Ich selbst bin auch im Moment auf WG-Suche, hab bisher immer nur allein gewohnt, was mich aber langsam ankotzt. Ich würde gerne mit jemandem zusammenziehen, den ich schon eine Weile kenne, aber die meisten meiner Freunde sehen das eher so, dass sie es besser finden, zu "Unbekannten" zu ziehen, weil sie meinen, beim Zusammenziehen mit Freunden würde man nur riskieren, dass wegen Kleinigkeiten (siehe Putzen...etc.) die Freundschaft den Bach runterginge (was ja nicht gänzlich von der Hand zu weisen ist...aber mir wärs mit Freunden oder zumindest guten Bekannten trotzdem lieber...).
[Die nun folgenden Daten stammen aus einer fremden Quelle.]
(* ===== verification/EndToEnd.v ===== *)
(** * A cluster the operator has settled

    When the requests the operator's own watches make for the objects of a cluster find
    nothing left to do, the cluster is isolated: a pod accepts exactly the connections that
    resolution and the vnets grant, and those of policies that are not the operator's.
    This composes the watches, resolution, the resolution, namespace and vnet reconciles
    and the generated policies. *)

From Stdlib Require Import Ascii.
From S2P Require Import Prelude GoStrings Types Effects Direction Names ApiServer Permits Apply Baseline Stamps.
From S2P Require Import ServicePolicies HostPort Resolver Semantics Generator Members VnetController VnetControllerSpec.
From S2P Require Import ResolutionController ResolutionControllerSpec Binding Isolation Operator Authority Drift.

(** ** Specification *)

(** The object as the readers return it. *)
Definition known (rd : Reader) (x : WatchObject) : Prop :=
  match x with
  | WPod p => get_pod rd (ObjectKeyFromObject p) = Ok p
  | WNamespace ns => get_namespace rd (obj_name ns) = Ok ns
  | WVnet v => get_vnet rd (ObjectKeyFromObject v) = Ok v
  | WPolicy p => get_netpol rd (ObjectKeyFromObject p) = Ok p
  | _ => False
  end.

(** The operator serves the vnet. *)
Definition served (NSFilter : NamespaceFilter) (rd : Reader) (v : VirtualNetwork) : bool :=
  negb (m_deleting (vnet_meta v)) && is_dns_label (obj_name v) &&
  (operatorManaged v || (if Manages NSFilter rd (obj_ns v) is Ok true then true else false)).
(* ===== verification/Queue.v ===== *)
(** * The work queues

    The operator with its queues: an event puts requests into the queues of the controllers
    whose watches it passes, a reconcile takes one out, and puts it back when it fails. At
    the start every stored object gives an event. [accounted] is the invariant: a request
    that makes the isolation is in its queue or done. *)

From Stdlib Require Import Ascii.
From S2P Require Import Prelude GoStrings Types Effects Direction Names ApiServer Permits Apply Baseline Stamps.
From S2P Require Import ServicePolicies HostPort Semantics Members VnetController VnetControllerSpec.
From S2P Require Import ResolutionController ResolutionControllerSpec Binding SystemVnet Isolation.
From S2P Require Import Operator Objects Authority Drift EndToEnd Plans Level.

(** ** The system *)

Record System (W : Type) := mkSystem {
  sys_op : OperatorState W;
  sys_queue : list (Controller * ObjectKey) }.
Arguments mkSystem {_} _ _.
Arguments sys_op {_} _.
Arguments sys_queue {_} _.

Definition sys_world {W} (s : System W) : W := os_world (sys_op s).

Section system.
Context `{K8sLib, RuntimeLib, Missing} {W : Type} `{PolicyServer W} `{!ObjectStore W}.
Context (o : Options) (order : gset hostPortKey → list hostPortKey).

(** The event of a write: on the object it names, as it was and as it is; none when the
    write changes nothing. *)
Definition news {A} `{EqDecision A} (wrap : A → WatchObject) (old new : option A) : list WatchEvent :=
  if old =?? new then [] else event_of wrap old new.
Definition write_events (q : Write) (ob ob' : Objects) : list WatchEvent :=
  match q with
  | WApplyPolicy p | WDeletePolicy p =>
      let k := ObjectKeyFromObject p in news WPolicy (ob_policies ob !! k) (ob_policies ob' !! k)
  | WPatchPod _ to => let k := ObjectKeyFromObject to in news WPod (ob_pods ob !! k) (ob_pods ob' !! k)
  | WApplyVnet v | WDeleteVnet v | WUpdateVnetStatus v =>
      let k := ObjectKeyFromObject v in news WVnet (ob_vnets ob !! k) (ob_vnets ob' !! k)
  | WUpdateBindingStatus b =>
      let k := ObjectKeyFromObject b in news WBinding (ob_vnbs ob !! k) (ob_vnbs ob' !! k)
  end.

(** The requests of events, of every controller; the map functions read the cache [rd]. *)
Definition enqueue (rd : Reader) (evs : list WatchEvent) : list (Controller * ObjectKey) :=
  flat_map (λ e, flat_map (λ c, map (pair c) (requests o rd c e)) controllers) evs.

(** The requests of the events of a sequence of writes. *)
Fixpoint woken (ws : list Write) (w : W) : list (Controller * ObjectKey) :=
  match ws with
  | [] => []
  | q :: ws =>
      let w' := (cl_write q w).2 in
      enqueue (cl_reader w') (write_events q (objects_of w) (objects_of w')) ++ woken ws w'
  end.

(** controller-runtime queues a request again when its reconcile fails. *)
Definition retried (r : result Outcome) : bool :=
  match r with Ok _ => false | Err _ => true end.
(** C2. From the state left by [setup], after any trace the overheat flag
    is up if and only if some earlier frame with the pull in use brought the
    charge to exactly 0 and the cooldown has not been back at 0 in any state
    since; right after [setup] the flag is down.  The cooldown duration is
    positive, as in the script. *)
Theorem overheat_iff_depleted_and_cooling st rnd win t0 evs :
  0 < hCooldown st ->
  hOverheat (game (setup st rnd win t0)) = false /\
  (hOverheat (game (run st rnd (setup st rnd win t0) evs)) = true <->
   depleted_and_cooling st rnd (setup st rnd win t0) evs).
Proof.
  intros Hcool. split; [reflexivity|].
  set (w0 := setup st rnd win t0).
  assert (Hinv : forall l, flag_tracks_cooldown (battery (game (run st rnd w0 l)))).
  { intros l. apply run_flag_tracks_cooldown; [exact Hcool|].
    apply setup_flag_tracks_cooldown. }
  assert (Hpos : forall l, hOverheat (game (run st rnd w0 l)) = true ->
                           ~ hCooling (game (run st rnd w0 l)) == 0).
  { intros l Hon Hz. destruct (Hinv l) as [Hup _].
    destruct (Hup Hon) as [Hlt _]. cbn [battery b_cooling] in Hlt. lra. }
  split.
  - induction evs as [|e evs IH] using rev_ind; [discriminate|].
    intros Hon. destruct (hOverheat (game (run st rnd w0 evs))) eqn:Hbefore.
    + destruct (IH eq_refl) as (pre & e0 & post & Hsplit & Hdep & Hcooling).
      exists pre, e0, (post ++ [e]). split; [|split; [exact Hdep|]].
      * rewrite Hsplit, <- app_assoc. reflexivity.
      * intros k. destruct (decide (k <= length post)%nat) as [Hk|Hk].
        -- rewrite take_app_le by exact Hk. apply Hcooling.
        -- rewrite take_ge by (rewrite length_app; cbn; lia).
           rewrite app_comm_cons, app_assoc, <- Hsplit. apply Hpos, Hon.
    + exists evs, e, []. split; [reflexivity|]. split.
      * rewrite run_snoc in Hon. apply handle_turns_on; assumption.
      * intros k. rewrite take_nil. apply Hpos, Hon.
  - intros (pre & e & post & Hsplit & Hdep & Hcooling).
    assert (Hk : forall k, hOverheat (game (run st rnd w0 (pre ++ e :: take k post))) = true).
    { induction k as [|k IHk].
      - rewrite take_0, run_snoc. apply depleting_frame_turns_on, Hdep.
      - destruct (post !! k) as [e'|] eqn:Hlook.
        + specialize (Hcooling (S k)).
          rewrite (take_S_r _ _ _ Hlook) in *.
          rewrite app_comm_cons, app_assoc, run_snoc in *.
          apply handle_stays_on; assumption.
        + apply lookup_ge_None in Hlook.
          rewrite take_ge by lia. rewrite take_ge in IHk by lia. exact IHk. }
    specialize (Hk (length post)). rewrite firstn_all in Hk. rewrite Hsplit. exact Hk.
Qed.

Lemma overheat_iff_depleted_and_cooling_witness :
  0 < hCooldown settings /\
  hOverheat (game (setup settings rnd_half win_1000 0)) = false /\
  (hOverheat (game (run settings rnd_half (setup settings rnd_half win_1000 0)
                      trace_hold_h)) = true <->
   depleted_and_cooling settings rnd_half (setup settings rnd_half win_1000 0) trace_hold_h).
Proof.
  split; [reflexivity|].
  apply (overheat_iff_depleted_and_cooling settings rnd_half win_1000 0 trace_hold_h).
  reflexivity.
Defined.

Example hold_h_overheats :
  hOverheat (game (run settings rnd_half (setup settings rnd_half win_1000 0) trace_hold_h))
  = true.
Proof. vm_compute. reflexivity. Qed.

Section CooldownEnd.
Variables (st : Settings) (rnd : nat -> Q).

Lemma battery_step_hot_empty dt u b :
  (u = true -> b_overheat b = false) ->
  (b_overheat b = true -> b_left b == 0) ->
  b_overheat (battery_step st dt u b) = true -> b_left (battery_step st dt u b) == 0.
Proof.
  intros Hu Hb. unfold battery_step. destruct u; cbv zeta.
  - specialize (Hu eq_refl).
    destruct (Qeq_bool _ 0) eqn:Hz; cbn [b_overheat b_left].
    + intros _. apply Qeq_bool_iff, Hz.
    + congruence.
  - destruct (b_overheat b); cbn [b_overheat b_left]; [auto|discriminate].
Qed.

Lemma run_hot_empty w evs :
  (hOverheat (game w) = true -> hLeft (game w) == 0) ->
  hOverheat (game (run st rnd w evs)) = true -> hLeft (game (run st rnd w evs)) == 0.
Proof.
  intros Hw.
  apply (run_invariant_any st rnd
           (fun w => b_overheat (battery (game w)) = true -> b_left (battery (game w)) == 0));
    try assumption.
  - intros w' repeat key. cbn [upd game]. rewrite keydown_battery. auto.
  - intros w' key. cbn [upd game]. rewrite keyup_battery. auto.
  - intros w' win now Hr.
    pose proof (handle_battery st rnd w' (Frame win now)) as Hb. cbn [handle] in Hb.
    rewrite Hb. destruct (playing (game w')); [|exact Hr].
    apply battery_step_hot_empty; [|exact Hr]. apply usingH_not_overheated.
Qed.

(** Key events touch nothing but the set of held keys. *)
Lemma run_keys_only w keyevs :
  forallb is_key_event keyevs = true ->
  let w' := run st rnd w keyevs in
  battery (game w') = battery (game w) /\
  playing (game w') = playing (game w) /\
  lastFrame (game w') = lastFrame (game w).
Proof.
  revert w. induction keyevs as [|e keyevs IH]; intros w Hk; [repeat split|].
  cbn [forallb] in Hk. apply andb_true_iff in Hk as [He Hk].
  cbv zeta. rewrite run_cons. destruct (IH (handle st rnd w e) Hk) as (Hb & Hp & Hl).
  rewrite Hb, Hp, Hl.
  destruct e as [[] key|key|win now]; [repeat split ..|discriminate].
Qed.
End CooldownEnd.

(** C10. In the frame that brings the cooldown to 0 and clears the overheat
    flag the charge is not touched: it is what it was, exactly 0.  The next
    frame of a running game, whatever keys were pressed or released in
    between, regenerates it to [min hMax (hRegen * dt)]. *)
Theorem cooldown_end_leaves_charge_empty st rnd win0 t0 evs win now :
  let w := run st rnd (setup st rnd win0 t0) evs in
  let w1 := handle st rnd w (Frame win now) in
  hOverheat (game w) = true -> hOverheat (game w1) = false ->
  hCooling (game w1) == 0 /\
  hLeft (game w1) = hLeft (game w) /\ hLeft (game w1) == 0 /\
  forall keyevs win' now',
    forallb is_key_event keyevs = true ->
    playing (game w1) = true ->
    let w2 := run st rnd w1 keyevs in
    hLeft (game (handle st rnd w2 (Frame win' now')))
    == Qmin (hMax st) (hRegen st * dt_of now' w2).
Proof.
  intros w w1 Hon Hoff.
  assert (Hempty : hLeft (game w) == 0).
  { apply run_hot_empty; [discriminate|exact Hon]. }
  pose proof (handle_battery st rnd w (Frame win now)) as Hb. fold w1 in Hb.
  assert (Hoff' : b_overheat (battery (game w1)) = false) by exact Hoff.
  destruct (playing (game w)) eqn:Hp;
    [|rewrite Hb in Hoff'; cbn [battery b_overheat] in Hoff'; congruence].
  rewrite Hb in Hoff'.
  destruct (battery_step_turns_off st _ _ (battery (game w))
              (usingH_not_overheated (game w)) Hon Hoff') as [Hl Hc].
  rewrite <- Hb in Hl, Hc. cbn [battery b_left b_cooling] in Hl, Hc.
  split; [exact Hc|]. split; [exact Hl|]. split; [rewrite Hl; exact Hempty|].
  intros keyevs win' now' Hkeys Hp1 w2.
  destruct (run_keys_only st rnd w1 keyevs Hkeys) as (Hb2 & Hp2 & _). fold w2 in Hb2, Hp2.
  pose proof (handle_battery st rnd w2 (Frame win' now')) as Hb3.
  rewrite Hp2, Hp1 in Hb3.
  assert (Hl2 : hLeft (game w2) == 0).
  { change (b_left (battery (game w2)) == 0). rewrite Hb2. cbn [battery b_left].
    rewrite Hl. exact Hempty. }
  rewrite (usingH_needs_charge _ Hl2) in Hb3.
  change (b_left (battery (game (handle st rnd w2 (Frame win' now'))))
          == Qmin (hMax st) (hRegen st * dt_of now' w2)).
  rewrite Hb3. apply battery_step_regen; [|exact Hl2].
  change (b_overheat (battery (game w2)) = false). rewrite Hb2. exact Hoff.
Qed.

Lemma cooldown_end_leaves_charge_empty_witness :
  let w := run settings rnd_half (setup settings rnd_half win_1000 0) trace_hold_h in
  let w1 := handle settings rnd_half w (Frame win_1000 5016) in
  (hOverheat (game w) = true /\ hOverheat (game w1) = false) /\
  hCooling (game w1) == 0 /\
  hLeft (game w1) = hLeft (game w) /\ hLeft (game w1) == 0 /\
  forall keyevs win' now',
    forallb is_key_event keyevs = true ->
    playing (game w1) = true ->
    let w2 := run settings rnd_half w1 keyevs in
    hLeft (game (handle settings rnd_half w2 (Frame win' now')))
    == Qmin (hMax settings) (hRegen settings * dt_of now' w2).
Proof.
  split; [split; vm_compute; reflexivity|].
  apply (cooldown_end_leaves_charge_empty settings rnd_half win_1000 0 trace_hold_h
           win_1000 5016); vm_compute; reflexivity.
Defined.

(** ** The drift timer *)

Section Drift.
Variables (st : Settings) (rnd : nat -> Q).

Lemma pickNewDrift_timer w :
  driftTimer (game (pickNewDrift st rnd w)) = resampled_timer st rnd (drawn w).
Proof. reflexivity. Qed.

Lemma apply_drift_timer dt w :
  driftTimer (game (apply_drift st rnd dt w)) =
    if Qle_bool (driftTimer (game w) - dt) 0
    then resampled_timer st rnd (drawn w)
    else driftTimer (game w) - dt.
Proof.
  unfold apply_drift. cbv zeta. fields.
  destruct (Qle_bool (driftTimer (game w) - dt) 0); reflexivity.
Qed.

Lemma moved_drift win now w :
  drift_of (game (moved st rnd win now w)) =
  drift_of (game (apply_drift st rnd (dt_of now w) (upd (set_lastFrame now) w))).
Proof.
  unfold moved. cbv zeta. cbn [game upd].
  rewrite (proj2 (proj2 (move_friction_frame _ _ _))).
  rewrite (proj2 (proj2 (h_pull_frame _ _ _ _ _))).
  rewrite (proj2 (proj2 (proj2 (keyboard_push_frame _ _ _)))).
  rewrite (proj2 (proj2 (proj2 (wiggle_frame _ _ _ _ _)))).
  reflexivity.
Qed.

Lemma loop_driftTimer win now w :
  playing (game w) = true ->
  driftTimer (game (fst (loop st rnd win now w))) =
    if Qle_bool (driftTimer (game w) - dt_of now w) 0
    then resampled_timer st rnd (drawn w)
    else driftTimer (game w) - dt_of now w.
Proof.
  intros Hp. rewrite (loop_alive _ _ _ _ _ Hp). cbv zeta.
  pose proof (moved_drift win now w) as Hd.
  pose proof (apply_drift_timer (dt_of now w) (upd (set_lastFrame now) w)) as Ha.
  cbn [upd game drawn driftTimer set_lastFrame] in Ha. rewrite <- Ha. clear Ha.
  revert Hd. generalize (moved st rnd win now w) as m.
  generalize (apply_drift st rnd (dt_of now w) (upd (set_lastFrame now) w)) as a.
  intros a m Hd. unfold drift_of in Hd. injection Hd as _ _ Ht.
  destruct (out_of_circle _ _ _ _); exact Ht.
Qed.

Lemma resampled_timer_range n :
  (forall k, 0 <= rnd k /\ rnd k < 1) ->
  driftChangeMin st <= driftChangeMax st ->
  driftChangeMin st <= resampled_timer st rnd n /\ resampled_timer st rnd n <= driftChangeMax st.
Proof.
  intros Hrnd Hspan. unfold resampled_timer.
  destruct (Hrnd (S (S n))) as [H0 H1]. split; nra.
Qed.
End Drift.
Ich denke, dass es für mich nicht leicht werden wird, die passende WG zu finden. Aufgrund meines jahrelangen Alleinwohnens wünsche ich mir zwar die ganzen positiven Seiten eines WG-Lebens (immer jemand zum Reden da....langweilige Single-Sonntage werden erträglicher......Mitbewohner=Freunde, mit denen man unter einem Dach wohnt => "Klassenfahrt-Atmosphäre"....Zusammenhalt.....etc. etc.), fürchte aber auch die Nachteile bzw. fürchte ich, nicht tolerant genug zu sein.
Aber vermutlich muss mans halt einfach mal wagen.